Items listed in a dataset
(** The same, from the value the attribute has reached. *)
Definition next_value (done : list variant) : Z :=
  match length done with O => 0 | S i => 1 + rust_discriminant done i end.
Lemma rust_discriminant_app done rest i : (i < length done)%nat →
  rust_discriminant (done ++ rest) i = rust_discriminant done i.
Proof.
  induction i as [|i IH]; intros Hi; cbn [rust_discriminant]; rewrite lookup_app_l by done; [done|].
  by rewrite IH by lia.
Qed.
Lemma rust_discriminant_end done v rest :
  rust_discriminant (done ++ v :: rest) (length done) =
    match discriminant v with Some (LitInt n) => n | _ => next_value done end.
Proof.
  unfold next_value. assert ((done ++ v :: rest) !! length done = Some v) as E by (by rewrite list_lookup_middle).
  destruct (length done) as [|i] eqn:El; cbn [rust_discriminant]; rewrite E; cbn [fmap option_fmap option_map]; [done|].
  destruct (discriminant v) as [[]|]; [done|..]; by rewrite rust_discriminant_app by lia.
Qed.
Lemma next_value_snoc done v : next_value (done ++ [v]) = 1 + rust_discriminant (done ++ [v]) (length done).
Proof. unfold next_value. rewrite length_app. cbn. by rewrite Nat.add_1_r. Qed.

(** One variant. *)
Definition variant_ok (v : variant) (n : Z) : Prop := is_unit v = true ∧ discriminant v ≠ Some OtherExpr ∧ 0 ≤ n < 2 ^ 64 - 1.
Lemma export_variant item v rest current :
  let n := match discriminant v with Some (LitInt n) => n | _ => current end in
  0 ≤ current →
  (variant_ok v n → export_variants item (v :: rest) current () =
    (symbols ← export_variants item rest (n + 1); mret ((asm_name item (variant_ident v), Const n) :: symbols)) ()) ∧
  (¬ variant_ok v n → export_variants item (v :: rest) current () = Panics).
Proof.
  intros n Hc. cbn [export_variants]. unfold rassert, variant_value, variant_ok, mbind, M_bind, chk. subst n.
  destruct (is_unit v); cbn [mret M_ret]; [|split; [by intros [? _]|done]].
  destruct (discriminant v) as [[n|]|]; [|split; [by intros (_ & ? & _)|done]|].
  - destruct (fits 64 n) eqn:E1; cbn [mret M_ret].
    + apply fits_spec in E1. destruct (fits 64 (n + 1)) eqn:E2; [apply fits_spec in E2; split; [done|]; intros []; split_and!; done || lia|].
      split; [|done]. intros (_ & _ & Hn). rewrite (proj2 (fits_spec 64 (n + 1))) in E2 by lia. done.
    + split; [|done]. intros (_ & _ & Hn). rewrite (proj2 (fits_spec 64 n)) in E1 by lia. done.
  - cbn [mret M_ret]. destruct (fits 64 (current + 1)) eqn:E2.
    + apply fits_spec in E2. split; [done|]. intros []. split_and!; done || lia.
    + split; [|done]. intros (_ & _ & Hn). rewrite (proj2 (fits_spec 64 (current + 1))) in E2 by lia. done.
Qed.

#[global] Instance expr_eq_dec : EqDecision expr.
Proof. solve_decision. Defined.
#[global] Instance variant_ok_dec v n : Decision (variant_ok v n).
Proof. unfold variant_ok. apply _. Defined.

Lemma export_variants_run item rest : ∀ done, 0 ≤ next_value done →
  let value i := rust_discriminant (done ++ rest) (length done + i) in
  let ok := ∀ i v, rest !! i = Some v → variant_ok v (value i) in
  (ok → export_variants item rest (next_value done) () =
    Returns (imap (λ i v, (asm_name item (variant_ident v), Const (value i))) rest, ())) ∧
  (¬ ok → export_variants item rest (next_value done) () = Panics).
Proof.
  induction rest as [|v rest IH]; intros done Hnn value ok; [by split; [|intros []]|].
  destruct (export_variant item v rest (next_value done) Hnn) as [Hok Hbad].
  set (n := match discriminant v with Some (LitInt n) => n | _ => next_value done end) in *.
  assert (value 0%nat = n) as E0 by (unfold value; rewrite Nat.add_0_r; apply rust_discriminant_end).
  destruct (decide (variant_ok v n)) as [Hv|Hv].
  2:{ rewrite Hbad by done. split; [|done]. intros H. destruct Hv. rewrite <-E0. by apply (H 0%nat). }
  assert (next_value (done ++ [v]) = n + 1) as En.
  { rewrite next_value_snoc, <-E0. unfold value. rewrite Nat.add_0_r.
    replace (done ++ v :: rest) with ((done ++ [v]) ++ rest) by (by rewrite <-app_assoc).
    rewrite (rust_discriminant_app (done ++ [v])) by (rewrite length_app; cbn; lia). lia. }
  destruct (IH (done ++ [v])) as [IHok IHbad]; [rewrite En; destruct Hv as (_ & _ & ?); lia|].
  rewrite En, <-app_assoc, length_app in IHok, IHbad. cbn [length app] in IHok, IHbad.
  assert (∀ i, value (S i) = rust_discriminant (done ++ v :: rest) (length done + 1 + i)) as Es
    by (intros i; unfold value; f_equal; lia).
  rewrite Hok by done. unfold mbind, M_bind. split; intros H.
  - rewrite IHok by (intros i w Hi; rewrite <-Es; by apply (H (S i))). cbn [imap mret M_ret].
    unfold mret, M_ret. rewrite E0. do 3 f_equal. apply imap_ext. intros i w _. cbn. by rewrite Es.
  - rewrite IHbad; [done|]. intros H'. apply H. intros [|i] w Hi; [cbn in Hi; simplify_eq; by rewrite E0|].
    rewrite Es. by apply H'.
Qed.
(* ===== verification/PageAlloc.v ===== *)
(** * The physical page allocator (kernel/src/arch/x86_64/page_allocation.rs)

    [PageAllocatorInternal] keeps one bit per 4 KiB page, most significant bit
    first, set when the page is in use, and a counter of the clear bits.  The
    methods on it run over [sys], the allocator with the physical memory it
    hands out; the module-level functions take the lock and run over [world],
    in which the allocator may not be initialised yet.  The page-table methods
    of the same file are in PageTables.v. *)
From S2P Require Import Prelude Paging.

Record PageAllocatorInternal : Type := {
  memory_bitmap : list Z;
  total_pages : Z;
  free_pages : Z;
  page_table : Z;
}.

Inductive ReservePageError : Type := ReservePageErr.
Inductive MapPageError : Type := OutOfPages | PageAlreadyExists.

(** An allocator and the memory it manages. *)
Record sys : Type := Sys { alloc : PageAllocatorInternal; ram : memory }.

Definition set_alloc (f : PageAllocatorInternal → PageAllocatorInternal) : M sys () :=
  modify (λ s, Sys (f s.(alloc)) s.(ram)).
Definition set_ram (f : memory → memory) : M sys () :=
  modify (λ s, Sys s.(alloc) (f s.(ram))).

Definition BYTE_RATIO : Z := PAGE_SIZE * 8.
(** [LEVEL_MASKS.iter().enumerate()]. *)
Definition LEVEL_MASKS : list (Z * Z) :=
  [(0, 0xFF8000000000); (1, 0x007FC0000000); (2, 0x00003FE00000); (3, 0x0000001FF000)].

Definition count_zeros (byte : Z) : Z :=
  foldr (λ i acc, acc + (if Z.testbit byte i then 0 else 1)) 0 (seqZ 0 8).

(** [PageAllocatorInternal::new]: the fold adds the counts as [u32]. *)
Definition PageAllocatorInternal_new {S} (page_table_address : Z) (bitmap : list Z) (num_pages : Z) :
    M S PageAllocatorInternal :=
  free ← foldl (λ (acc : M S Z) byte, a ← acc; chk 32 (a + count_zeros byte)) (mret 0) bitmap;
  mret {| memory_bitmap := bitmap; total_pages := num_pages; free_pages := free;
          page_table := replace_addr_with ZERO page_table_address |}.

Definition num_pages_used : M sys Z :=
  s ← get; chk 64 (total_pages s.(alloc) - free_pages s.(alloc)).
Lemma pt_child_some m tables p a i :
    pt_ok root bitmap m tables → tables !! p = Some a → (length p < 3)%nat → 0 ≤ i < 512 →
    PageTableEntry.present (read64 m (entry_addr a i)) = true →
    tables !! (p ++ [i]) = Some (address (read64 m (entry_addr a i))).
  Proof. intros Hok Hp Hl Hi He. rewrite (pt_child _ _ _ _ Hok p a i Hp Hl Hi). by rewrite He. Qed.

  (** The abstraction agrees with the hardware walk. *)
Lemma mapping_walk m tables i0 i1 i2 i3 :
    pt_ok root bitmap m tables → Forall (λ i, 0 ≤ i < 512) [i0; i1; i2; i3] →
    mapping m tables [i0; i1; i2; i3] = walk m root [i0; i1; i2; i3].
  Proof.
    intros Hok Hb. rewrite !Forall_cons in Hb. destruct Hb as (H0 & H1 & H2 & H3 & _).
    pose proof (pt_root _ _ _ _ Hok) as Hroot. cbn [walk mapping].
    pose proof (pt_child _ _ _ _ Hok [] root i0 Hroot ltac:(cbn; lia) H0) as C0. cbn [app] in C0.
    pose proof (λ a E, pt_child _ _ _ _ Hok [i0] a i1 E ltac:(cbn; lia) H1) as C1.
    pose proof (λ a E, pt_child _ _ _ _ Hok [i0; i1] a i2 E ltac:(cbn; lia) H2) as C2.
    cbn [app] in C1, C2.
    assert (∀ p i, tables !! p = None → tables !! (p ++ [i]) = None) as Hnone.
    { intros p i Hp. apply eq_None_not_Some. intros Hs.
      apply (pt_parent _ _ _ _ Hok) in Hs as [[? ?] _]. congruence. }
    destruct (PageTableEntry.present (read64 m (entry_addr root i0))).
    2:{ assert (tables !! [i0; i1; i2] = None) as ->; [|done].
        by apply (Hnone [i0; i1] i2), (Hnone [i0] i1). }
    specialize (C1 _ C0). set (t1 := address (read64 m (entry_addr root i0))) in *.
    destruct (PageTableEntry.present (read64 m (entry_addr t1 i1))).
    2:{ assert (tables !! [i0; i1; i2] = None) as ->; [|done]. by apply (Hnone [i0; i1] i2). }
    specialize (C2 _ C1). set (t2 := address (read64 m (entry_addr t1 i1))) in *.
    destruct (PageTableEntry.present (read64 m (entry_addr t2 i2))); by rewrite C2.
  Qed.

  (** Entries of distinct tables, and distinct entries of a table, do not overlap. *)
Lemma entry_disjoint m tables p q a b i j :
    pt_ok root bitmap m tables → tables !! p = Some a → tables !! q = Some b →
    0 ≤ i < 512 → 0 ≤ j < 512 → (p, i) ≠ (q, j) →
    entry_addr a i + 8 ≤ entry_addr b j ∨ entry_addr b j + 8 ≤ entry_addr a i.
  Proof.
    intros Hok Hp Hq Hi Hj Hne. unfold entry_addr.
    destruct (decide (a = b)) as [->|Hab].
    - assert (p = q) by (by eapply pt_inj). assert (i ≠ j) by congruence. lia.
    - pose proof (pt_frames _ _ _ _ Hok p a Hp) as (_ & Ha & _).
      pose proof (pt_frames _ _ _ _ Hok q b Hq) as (_ & Hb & _).
      unfold PAGE_SIZE in *. Z.div_mod_to_equations. lia.
  Qed.

  (** Writing a leaf entry keeps the tables and changes one mapping. *)
Lemma write_leaf m tables i0 i1 i2 i3 a v :
    pt_ok root bitmap m tables → Forall (λ i, 0 ≤ i < 512) [i0; i1; i2; i3] →
    tables !! [i0; i1; i2] = Some a → 0 ≤ v < 2 ^ 64 →
    let m' := write64 m (entry_addr a i3) v in
    pt_ok root bitmap m' tables ∧
    ∀ idx, Forall (λ i, 0 ≤ i < 512) idx → mapping m' tables idx =
      if decide (idx = [i0; i1; i2; i3])
      then (if PageTableEntry.present v then Some v else None) else mapping m tables idx.
  Proof.
    intros Hok Hb Ha Hv m'. rewrite !Forall_cons in Hb. destruct Hb as (H0 & H1 & H2 & H3 & _).
    assert (∀ q b j, tables !! q = Some b → 0 ≤ j < 512 → ([i0; i1; i2], i3) ≠ (q, j) →
      read64 m' (entry_addr b j) = read64 m (entry_addr b j)) as Hframe.
    { intros q b j Hq Hj Hne. apply read64_write64_ne.
      by apply (entry_disjoint m tables [i0; i1; i2] q a b i3 j). }
    split.
    - split; try apply Hok. intros p b i Hp Hl Hi e. subst e.
      rewrite (Hframe p b i) by (done || (intros [= <- <-]; cbn in Hl; lia)).
      by apply (pt_child _ _ _ _ Hok).
    - intros idx Hidx. destruct idx as [|j0 [|j1 [|j2 [|j3 [|]]]]]; cbn [mapping];
        try (by case_decide).
      rewrite !Forall_cons in Hidx. destruct Hidx as (_ & _ & _ & Hj3 & _).
      case_decide as E.
      + injection E as -> -> -> ->. rewrite Ha. cbn zeta. unfold m'. by rewrite read64_write64_eq.
      + destruct (tables !! [j0; j1; j2]) as [b|] eqn:Hq; [|done]. cbn zeta.
        rewrite (Hframe [j0; j1; j2] b j3); [done|done|done|congruence].
  Qed.
End PT.

(** The invariant survives growing the set of used pages. *)
Lemma pt_ok_bitmap root bm bm' m tables :
  pt_ok root bm m tables → (∀ k, 0 ≤ k → page_bit bm k = true → page_bit bm' k = true) →
  pt_ok root bm' m tables.
Proof.
  intros Hok Hsub. split; try apply Hok. intros p a Hp.
  destruct (pt_frames _ _ _ _ Hok p a Hp) as (? & ? & ? & ?). split_and!; try lia; try done.
  apply Hsub; [apply Z.div_pos; unfold PAGE_SIZE; lia|done].
Qed.

(** The invariant reads the memory through the entries only. *)
Lemma pt_ok_reads root bm m m' tables : pt_ok root bm m tables →
  (∀ q b j, tables !! q = Some b → 0 ≤ j < 512 →
     read64 m' (entry_addr b j) = read64 m (entry_addr b j)) → pt_ok root bm m' tables.
Proof.
  intros [Hr Hf Hi Hc Hp] E. split; try done. intros p a i Hpa Hl Hi'. cbn zeta.
  rewrite (E p a i Hpa Hi'). by apply Hc.
Qed.

(** Linking a fresh, zeroed table below an absent entry keeps the invariant and
    every mapping. *)
Lemma install_table root bm bm' m m' tables p a i f e :
  pt_ok root bm m tables → tables !! p = Some a → (length p < 3)%nat → 0 ≤ i < 512 →
  PageTableEntry.present (read64 m (entry_addr a i)) = false →
  f mod PAGE_SIZE = 0 → 0 < f < 2 ^ 51 → page_bit bm (f / PAGE_SIZE) = false →
  page_bit bm' (f / PAGE_SIZE) = true →
  (∀ k, 0 ≤ k → page_bit bm k = true → page_bit bm' k = true) →
  read64 m' (entry_addr a i) = e → PageTableEntry.present e = true → address e = f →
  (∀ j, 0 ≤ j < 512 → read64 m' (entry_addr f j) = 0) →
  (∀ q b j, tables !! q = Some b → 0 ≤ j < 512 → (q, j) ≠ (p, i) →
     read64 m' (entry_addr b j) = read64 m (entry_addr b j)) →
  pt_ok root bm' m' (<[p ++ [i] := f]> tables) ∧
  ∀ idx, Forall (λ i, 0 ≤ i < 512) idx →
    mapping m' (<[p ++ [i] := f]> tables) idx = mapping m tables idx.
Proof.
  intros Hok Hp Hlen Hi Hnp Hfa Hfb Hfree Hused Hmono He Hpe Hae Hzero Hframe.
  assert (tables !! (p ++ [i]) = None) as Hnone.
  { rewrite (pt_child _ _ _ _ Hok p a i Hp Hlen Hi). cbn zeta. by rewrite Hnp. }
  assert (∀ q b, tables !! q = Some b → b ≠ f) as Hfresh.
  { intros q b Hq ->. destruct (pt_frames _ _ _ _ Hok q f Hq) as (_ & _ & _ & ?). congruence. }
  assert (∀ j, tables !! ((p ++ [i]) ++ [j]) = None) as Hgrand.
  { intros j. apply eq_None_not_Some. intros Hs.
    apply (pt_parent _ _ _ _ Hok) in Hs as [[? ?] _]. congruence. }
  split; [split|].
  - rewrite lookup_insert_ne; [apply Hok|]. by destruct p.
  - intros q b Hq. apply lookup_insert_Some in Hq as [[<- <-]|[Hne Hq]].
    + rewrite length_app. cbn [length]. split_and!; try lia; done.
    + destruct (pt_frames _ _ _ _ Hok q b Hq) as (? & ? & ? & ?). split_and!; try lia; try done.
      apply Hmono; [apply Z.div_pos; unfold PAGE_SIZE; lia|done].
  - intros q r b Hq Hr. apply lookup_insert_Some in Hq as [[<- <-]|[Hne1 Hq]];
      apply lookup_insert_Some in Hr as [[<- ?]|[Hne2 Hr]]; try done.
    + exfalso. by eapply Hfresh.
    + subst. exfalso. by eapply Hfresh.
    + by eapply pt_inj.
  - intros q b j Hq Hl Hj e'. subst e'. apply lookup_insert_Some in Hq as [[<- <-]|[Hne Hq]].
    + rewrite Hzero by done. rewrite lookup_insert_ne; [by rewrite Hgrand|].
      intros E. apply (f_equal length) in E. rewrite !length_app in E. cbn in E. lia.
    + destruct (decide ((q, j) = (p, i))) as [[= -> ->]|Hqj].
      * rewrite lookup_insert_eq. assert (b = a) as -> by congruence. by rewrite He, Hpe, Hae.
      * rewrite lookup_insert_ne by (intros [? ?]%app_inj_tail; congruence).
        rewrite (Hframe q b j Hq Hj Hqj). by apply (pt_child _ _ _ _ Hok).
  - intros q j Hs. destruct (decide (p ++ [i] = q ++ [j])) as [E|E].
    + apply app_inj_tail in E as [<- <-]. split; [|done].
      rewrite lookup_insert_ne; [by eexists|].
      intros E. apply (f_equal length) in E. rewrite length_app in E. cbn in E. lia.
    + rewrite lookup_insert_ne in Hs by done.
      apply (pt_parent _ _ _ _ Hok) in Hs as [Hs ?]. split; [|done].
      destruct (decide (p ++ [i] = q)) as [<-|]; [by rewrite lookup_insert_eq|].
      by rewrite lookup_insert_ne.
  - intros idx Hidx. destruct idx as [|j0 [|j1 [|j2 [|j3 [|]]]]]; try done. cbn [mapping].
    rewrite !Forall_cons in Hidx. destruct Hidx as (_ & _ & _ & Hj3 & _).
    destruct (decide (p ++ [i] = [j0; j1; j2])) as [E|E].
    + rewrite E in *. rewrite lookup_insert_eq, Hnone. cbn zeta. by rewrite Hzero.
    + rewrite lookup_insert_ne by done. destruct (tables !! [j0; j1; j2]) as [b|] eqn:Hq; [|done].
      cbn zeta. rewrite (Hframe _ b j3 Hq Hj3); [done|].
      intros [= <- _]. cbn in Hlen. lia.
Qed.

■ **REQUIRED ACTION**
Look above for the line with "apply Hmono; [apply" and the line with "rewrite lookup_insert_ne; [by eexists|].", and reproduce exactly those two lines plus every line between, nothing more.

■ **RESPONSE TO THIS EXERCISE**
      apply Hmono; [apply Z.div_pos; unfold PAGE_SIZE; lia|done].
  - intros q r b Hq Hr. apply lookup_insert_Some in Hq as [[<- <-]|[Hne1 Hq]];
      apply lookup_insert_Some in Hr as [[<- ?]|[Hne2 Hr]]; try done.
    + exfalso. by eapply Hfresh.
    + subst. exfalso. by eapply Hfresh.
    + by eapply pt_inj.
  - intros q b j Hq Hl Hj e'. subst e'. apply lookup_insert_Some in Hq as [[<- <-]|[Hne Hq]].
    + rewrite Hzero by done. rewrite lookup_insert_ne; [by rewrite Hgrand|].
      intros E. apply (f_equal length) in E. rewrite !length_app in E. cbn in E. lia.
    + destruct (decide ((q, j) = (p, i))) as [[= -> ->]|Hqj].
      * rewrite lookup_insert_eq. assert (b = a) as -> by congruence. by rewrite He, Hpe, Hae.
      * rewrite lookup_insert_ne by (intros [? ?]%app_inj_tail; congruence).
        rewrite (Hframe q b j Hq Hj Hqj). by apply (pt_child _ _ _ _ Hok).
  - intros q j Hs. destruct (decide (p ++ [i] = q ++ [j])) as [E|E].
    + apply app_inj_tail in E as [<- <-]. split; [|done].
      rewrite lookup_insert_ne; [by eexists|].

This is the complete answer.